Department Colloquium - Yi Xiong (Simon Fraser University)

Yi Xiong (Simon Fraser University)

Thursday, January 16th, 2020

Time: 2:30 p.m.  Place: Jeffery Hall 234

Speaker: Yi Xiong (Simon Fraser University)

Title: Statistical Issues in Forest Fire Control.

Abstract: This talk presents statistical issues arising from forest fire (wildfire) control with a particular focus on studying the duration times in the presence of missing origin. A new methodology is proposed to tackle the issue of missing time origin with the aid of available longitudinal measures.  I present an intuitive and easy-to-implement estimator for the distribution together with a method to conduct semi-parametric regression analysis. The estimation procedure is also extended to accommodate the spatial correlation in the data. A collection of wildfire records from Alberta, Canada is used for illustration and motivation. The finite-sample performances of proposed approaches are examined via simulation. On-going work and future directions to overcome other challenges of making inference on the underlying wildfire process will be discussed.

Yi Xiong is a Ph.D. student in the Department of Statistics at Simon Fraser University, under the supervision of Dr. Joan Hu and Dr. John Braun. She is interested in developing statistical methods to analyze complex data including missing data, censored lifetime data and spatio-temporal data.

Department Colloquium - Michael Gallaugher (McMaster University)

Michael Gallaugher (McMaster University)

Monday, January 13th, 2020

Time: 2:30 p.m.  Place: Jeffery Hall 234

Speaker: Michael Gallaugher (McMaster University)

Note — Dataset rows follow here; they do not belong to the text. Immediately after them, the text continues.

(** X11. The grass sways: a frame turns the instanced mesh about the y
    axis by at most 0.08 and writes nothing else; the angle depends on
    the clock alone, so the frame run twice at one clock time gives
    what it gives run once. *)
Theorem grass_frame_sways :
  forall (t : Q) (mesh : option Object3D),
    match mesh, grass_frame t mesh with
    | Some m, Some m' =>
        position m' = position m
        /\ ex (rotation m') = ex (rotation m)
        /\ ez (rotation m') = ez (rotation m)
        /\ Rabs (ey (rotation m')) <= 0.08
    | None, None => True
    | _, _ => False
    end
    /\ grass_frame t (grass_frame t mesh) = grass_frame t mesh.
Proof.
  intros t [m|]; cbn [grass_frame]; [|split; [exact I | reflexivity]].
  split; [|reflexivity].
  cbn [position rotation ex ey ez].
  split; [reflexivity|]. split; [reflexivity|]. split; [reflexivity|].
  apply Rabs_le. pose proof (SIN_bound (Q2R t * 1.6)). lra.
Qed.
(** * Facts about the monad and the state updates *)

Lemma bind_run {A B} (m : M A) (f : A -> M B) (s : Validator) :
  bind m f s = match m s with
               | (inl e, s') => (inl e, s')
               | (inr a, s') => f a s'
               end.
Proof. reflexivity. Qed.

(** The fields that only [do_step]'s final stores touch. *)
Definition same_evolution (s s' : Validator) : Prop :=
  step s' = step s /\ current_row s' = current_row s /\
  center_column s' = center_column s /\ valid_miners s' = valid_miners s.

Lemma same_evolution_refl s : same_evolution s s.
Proof. repeat split. Qed.

Lemma same_evolution_trans s1 s2 s3 :
  same_evolution s1 s2 -> same_evolution s2 s3 -> same_evolution s1 s3.
Proof. unfold same_evolution; intuition congruence. Qed.

Lemma score_one_frame r s :
  same_evolution s (snd (score_one r s)).
Proof.
  destruct r as [uid [[parts|] t]];
    cbv [score_one bind get ret put lift_opt throw]; simpl.
  - destruct (Qeq_bool t 0); simpl; [apply same_evolution_refl|].
    destruct (list_set (scores s) uid (/ t)%Q); simpl;
      [repeat split | apply same_evolution_refl].
  - destruct (list_set (scores s) uid 0%Q); simpl;
      [repeat split | apply same_evolution_refl].
Qed.

Lemma forM_score_frame l s :
  same_evolution s (snd (forM_ score_one l s)).
Proof.
  revert s; induction l as [|r l IH]; intros s; simpl; [apply same_evolution_refl|].
  rewrite bind_run.
  pose proof (score_one_frame r s) as Hf.
  destruct (score_one r s) as [[e|[]] s1]; simpl in *; [exact Hf|].
  eapply same_evolution_trans; [exact Hf | apply IH].
Qed.

Lemma mapM_parts_state l s :
  snd (mapM parts_of l s) = s.
Proof.
  revert s; induction l as [|[uid [r t]] l IH]; intros s; [reflexivity|].
  simpl; rewrite bind_run; destruct r as [parts|]; simpl; [|reflexivity].
  rewrite bind_run; specialize (IH s).
  destruct (mapM parts_of l s) as [[e|ys] s1]; simpl in *; congruence.
Qed.

Lemma list_set_spec {A} (l : list A) (i : nat) (v : A) :
  (i < length l)%nat ->
  exists l', list_set l i v = Some l' /\ length l' = length l /\
    forall k, nth_error l' k = if Nat.eqb k i then Some v else nth_error l k.
Proof.
  revert i; induction l as [|x l IH]; intros i Hi; simpl in Hi; [lia|].
  destruct i as [|i]; simpl.
  - exists (v :: l); split; [reflexivity|split; [reflexivity|]].
    intros [|k]; reflexivity.
  - destruct (IH i ltac:(lia)) as [l' [E [Hl Hk]]].
    rewrite E; exists (x :: l'); split; [reflexivity|split; [simpl; congruence|]].
    intros [|k]; simpl; [reflexivity | apply Hk].
Qed.

(** * Facts about the byte-level round trip of [compute_response] *)

Definition is_byte (b : Z) : Prop := 0 <= b < 256.

Lemma le_bytes_length n t : length (le_bytes n t) = n.
Proof. revert t; induction n; intros t; simpl; [reflexivity | now rewrite IHn]. Qed.

Lemma le_bytes_bytes n t : Forall is_byte (le_bytes n t).
Proof.
  revert t; induction n; intros t; simpl; constructor; [|apply IHn].
  unfold is_byte; apply Z.mod_pos_bound; lia.
Qed.

Lemma from_le_bytes n t : from_bytes_le (le_bytes n t) = t mod 256 ^ Z.of_nat n.
Proof.
  revert t; induction n as [|n IH]; intros t; cbn [le_bytes from_bytes_le].
  - rewrite Z.mod_1_r; reflexivity.
  - rewrite IH, Nat2Z.inj_succ, Z.pow_succ_r by lia.
    rewrite Z.rem_mul_r by lia; reflexivity.
Qed.

Lemma from_bytes_app l1 l2 :
  from_bytes_le (l1 ++ l2) = from_bytes_le l1 + 256 ^ Z.of_nat (length l1) * from_bytes_le l2.
Proof.
  induction l1 as [|b l1 IH]; cbn [app from_bytes_le length]; [lia|].
  rewrite IH, Nat2Z.inj_succ, Z.pow_succ_r by lia; lia.
Qed.

Lemma from_bytes_bound l :
  Forall is_byte l -> 0 <= from_bytes_le l < 256 ^ Z.of_nat (length l).
Proof.
  induction 1 as [|b l Hb _ IH]; cbn [from_bytes_le length]; [simpl; lia|].
  rewrite Nat2Z.inj_succ, Z.pow_succ_r by lia.
  unfold is_byte in Hb; nia.
Qed.

Lemma from_tobytes ws : Forall is_word ws -> from_bytes_le (tobytes ws) = words_value ws.
Proof.
  induction 1 as [|w ws Hw _ IH]; [reflexivity|].
  unfold tobytes; cbn [flat_map]; fold (tobytes ws).
  rewrite from_bytes_app, from_le_bytes, le_bytes_length, IH.
  rewrite Z.mod_small by exact Hw; reflexivity.
Qed.

Lemma frombuffer_aux_spec fuel bs :
  (length bs <= fuel)%nat -> Nat.modulo (length bs) 8 = O -> Forall is_byte bs ->
  exists ws, frombuffer_aux fuel bs = Some ws /\ Forall is_word ws /\
    words_value ws = from_bytes_le bs /\ (8 * length ws = length bs)%nat.
Proof.
  revert bs; induction fuel as [|fuel IH]; intros bs Hf Hm Hb.
  - destruct bs; [|simpl in Hf; lia].
    exists []; repeat split; constructor.
  - destruct bs as [|b0 bs'] eqn:Ebs.
    { exists []; repeat split; constructor. }
    rewrite <- Ebs in *.
    assert (H8 : (8 <= length bs)%nat).
    { destruct (Nat.lt_ge_cases (length bs) 8) as [Hl|Hl]; [|exact Hl].
      rewrite Nat.mod_small in Hm by exact Hl; subst bs; simpl in Hm; discriminate. }
    assert (Hsplit : bs = firstn 8 bs ++ skipn 8 bs) by (symmetry; apply firstn_skipn).
    assert (Hlf : length (firstn 8 bs) = 8%nat) by (rewrite length_firstn; lia).
    assert (Hls : length (skipn 8 bs) = (length bs - 8)%nat) by apply length_skipn.
    destruct (IH (skipn 8 bs)) as [ws [E [Hw [Hv Hl]]]].
    + lia.
    + rewrite Hls.
      replace (length bs) with ((length bs - 8) + 1 * 8)%nat in Hm by lia.
      rewrite Nat.Div0.mod_add in Hm; exact Hm.
    + rewrite Hsplit in Hb; apply Forall_app in Hb; tauto.
    + exists (from_bytes_le (firstn 8 bs) :: ws).
      assert (Hb8 : Forall is_byte (firstn 8 bs))
        by (rewrite Hsplit in Hb; apply Forall_app in Hb; tauto).
      pose proof (from_bytes_bound _ Hb8) as Hbd; rewrite Hlf in Hbd.
      split; [|split; [|split]].
      * assert (Hunf : frombuffer_aux (S fuel) bs =
                  if (length bs <? 8)%nat then None
                  else match frombuffer_aux fuel (skipn 8 bs) with
                       | Some ws => Some (from_bytes_le (firstn 8 bs) :: ws)
                       | None => None
                       end) by (rewrite Ebs; reflexivity).
        rewrite Hunf.
        destruct (Nat.ltb_spec (length bs) 8); [lia|].
        rewrite E; reflexivity.
      * constructor; [unfold is_word, word_mod; exact Hbd | exact Hw].
      * simpl words_value; rewrite Hv.
        rewrite Hsplit at 3; rewrite from_bytes_app, Hlf; reflexivity.
      * simpl length; lia.
Qed.
(** C1 (amended) - case bodies: for every case or default label the
    canonicalizer matches, what is braced is the label's sub-statement,
    the one statement that directly follows the label, and not the
    statements after it; that sub-statement is never itself a label, so of
    a run of consecutive labels only the last is handled, once. *)
Theorem case_body_is_sub_statement (N : Stmt) (M : Matcher) (R : BoundNodes)
  (T : DCECanonicalizerTool.State L) :
  M ∈ DCECanonicalizerTool.registerMatchers SM →
  isa_SwitchCase N = true →
  M N = Some R →
  ∃ B, getSubStmt N = Some B
       ∧ isa_SwitchCase B = false
       ∧ R = [("switch_case", N)]
       ∧ DCECanonicalizerTool.run SM LO DefaultLO R T
         = DCECanonicalizerTool.handleStmt SM LO DefaultLO B T
       ∧ ∀ (T0 : DCECanonicalizerTool.State EditTrace) (BeginSource : string),
           braced SM B = true →
           getCharacterData SM (getBeginLoc B) = Some BeginSource →
           let Text := "{" +:+ token_text BeginSource
                                 (MeasureTokenLength LO (getBeginLoc B)) in
           @DCECanonicalizerTool.run SM LO DefaultLO EditTrace trace_ledger R T0
           = Some (DCECanonicalizerTool.mkState
                     (increment (EndTokenLoc LO (getEndLoc B))
                        (DCECanonicalizerTool.CurlyBracesInsertedAtLocation T0))
                     (mkOutput
                        (FileToReplacements (DCECanonicalizerTool.Out T0)
                         ++ [edit_at SM DefaultLO (getBeginLoc B) Text])
                        (errs (DCECanonicalizerTool.Out T0)
                         ++ diag_at SM DefaultLO (getBeginLoc B) Text))).
Proof.
  intros HM HN HR.
  assert (label_below N = false ∧ R = [("switch_case", N)]) as [Hl ->].
  { unfold DCECanonicalizerTool.registerMatchers in HM.
    pose proof (unless_label_below N) as HL. revert HL.
    set (NL := unless _) in *. clearbody NL.
    generalize (label_below N). intros lb HL.
    repeat (apply elem_of_cons in HM as [->|HM]);
      try (by apply elem_of_nil in HM);
      destruct N as [| | | | | | | |K Sub|K Sub| |]; try done;
      revert HR; unfold bind; cbn; rewrite ?HL;
      unfold isExpansionInMainFile;
      destruct (isInMainFile _ _); cbn; try done;
      destruct lb; cbn; try done;
      intros [= HRR]; by rewrite <- HRR. }
  assert (∀ B (T0 : DCECanonicalizerTool.State EditTrace) BeginSource,
            braced SM B = true →
            getCharacterData SM (getBeginLoc B) = Some BeginSource →
            @DCECanonicalizerTool.handleStmt SM LO DefaultLO EditTrace
              trace_ledger B T0
            = Some (DCECanonicalizerTool.mkState
                      (increment (EndTokenLoc LO (getEndLoc B))
                         (DCECanonicalizerTool.CurlyBracesInsertedAtLocation T0))
                      (mkOutput
                         (FileToReplacements (DCECanonicalizerTool.Out T0)
                          ++ [edit_at SM DefaultLO (getBeginLoc B)
                                ("{" +:+ token_text BeginSource
                                   (MeasureTokenLength LO (getBeginLoc B)))])
                         (errs (DCECanonicalizerTool.Out T0)
                          ++ diag_at SM DefaultLO (getBeginLoc B)
                               ("{" +:+ token_text BeginSource
                                  (MeasureTokenLength LO (getBeginLoc B)))))))
    as Hbraced.
  { intros B T0 src Hb Hsrc. by rewrite handleStmt_trace, Hb, Hsrc. }
  destruct N as [| | | | | | | |K Sub|K Sub| |]; try done;
    exists Sub; (split; [done|]); split.
  - by apply (label_below_sub (CaseStmt K Sub) Sub).
  - split; [done|]. split; [done|]. intros T0 src Hb Hsrc. by apply Hbraced.
  - by apply (label_below_sub (DefaultStmt K Sub) Sub).
  - split; [done|]. split; [done|]. intros T0 src Hb Hsrc. by apply Hbraced.
Qed.

End CanonicalizerClaims.

(** ** Ranges that cannot be edited *)

Section CrossBoundary.
Context (mergeIfOrderIndependent :
           list Replacement → Replacement → option (list Replacement)).
Context (SM : SourceManager) (LO DefaultLO : Lexer).

(** The set kept under the empty file name only ever holds the empty
    replacement, and adding the empty replacement to it succeeds. *)
Lemma clang_ledger_invalid (F : gmap string (list Replacement)) :
  F !! "" = None ∨ F !! "" = Some [InvalidReplacement] →
  clang_ledger mergeIfOrderIndependent InvalidReplacement F
  = Some (<["" := [InvalidReplacement]]> F).
Proof.
  unfold clang_ledger. simpl. by intros [-> | ->].
Qed.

Title: Clustering and Classification of Three-Way Data.

Abstract: Clustering and classification is the process of finding and analyzing underlying group structure in heterogenous data and is fundamental to computational statistics and machine learning. In the past, relatively simple techniques could be used for clustering; however, with data becoming increasingly complex, these methods are oftentimes not advisable, and in some cases not possible. One such such example is the analysis of three-way data where each data point is represented as a matrix instead of a traditional vector. Examples of three-way include greyscale images and multivariate longitudinal data. In this talk, recent methods for clustering three-way data will be presented including high-dimensional and skewed three-way data. Both simulated and real data will be used for illustration and future directions and extensions will be discussed.

Michael Gallaugher is a Ph.D. candidate in the Department of Mathematics and Statistics at McMaster University, working under the supervision of Dr. Paul D. McNicholas. His research interests lie in the area of clustering and classification which aims to find underlying group structure in heterogenous data.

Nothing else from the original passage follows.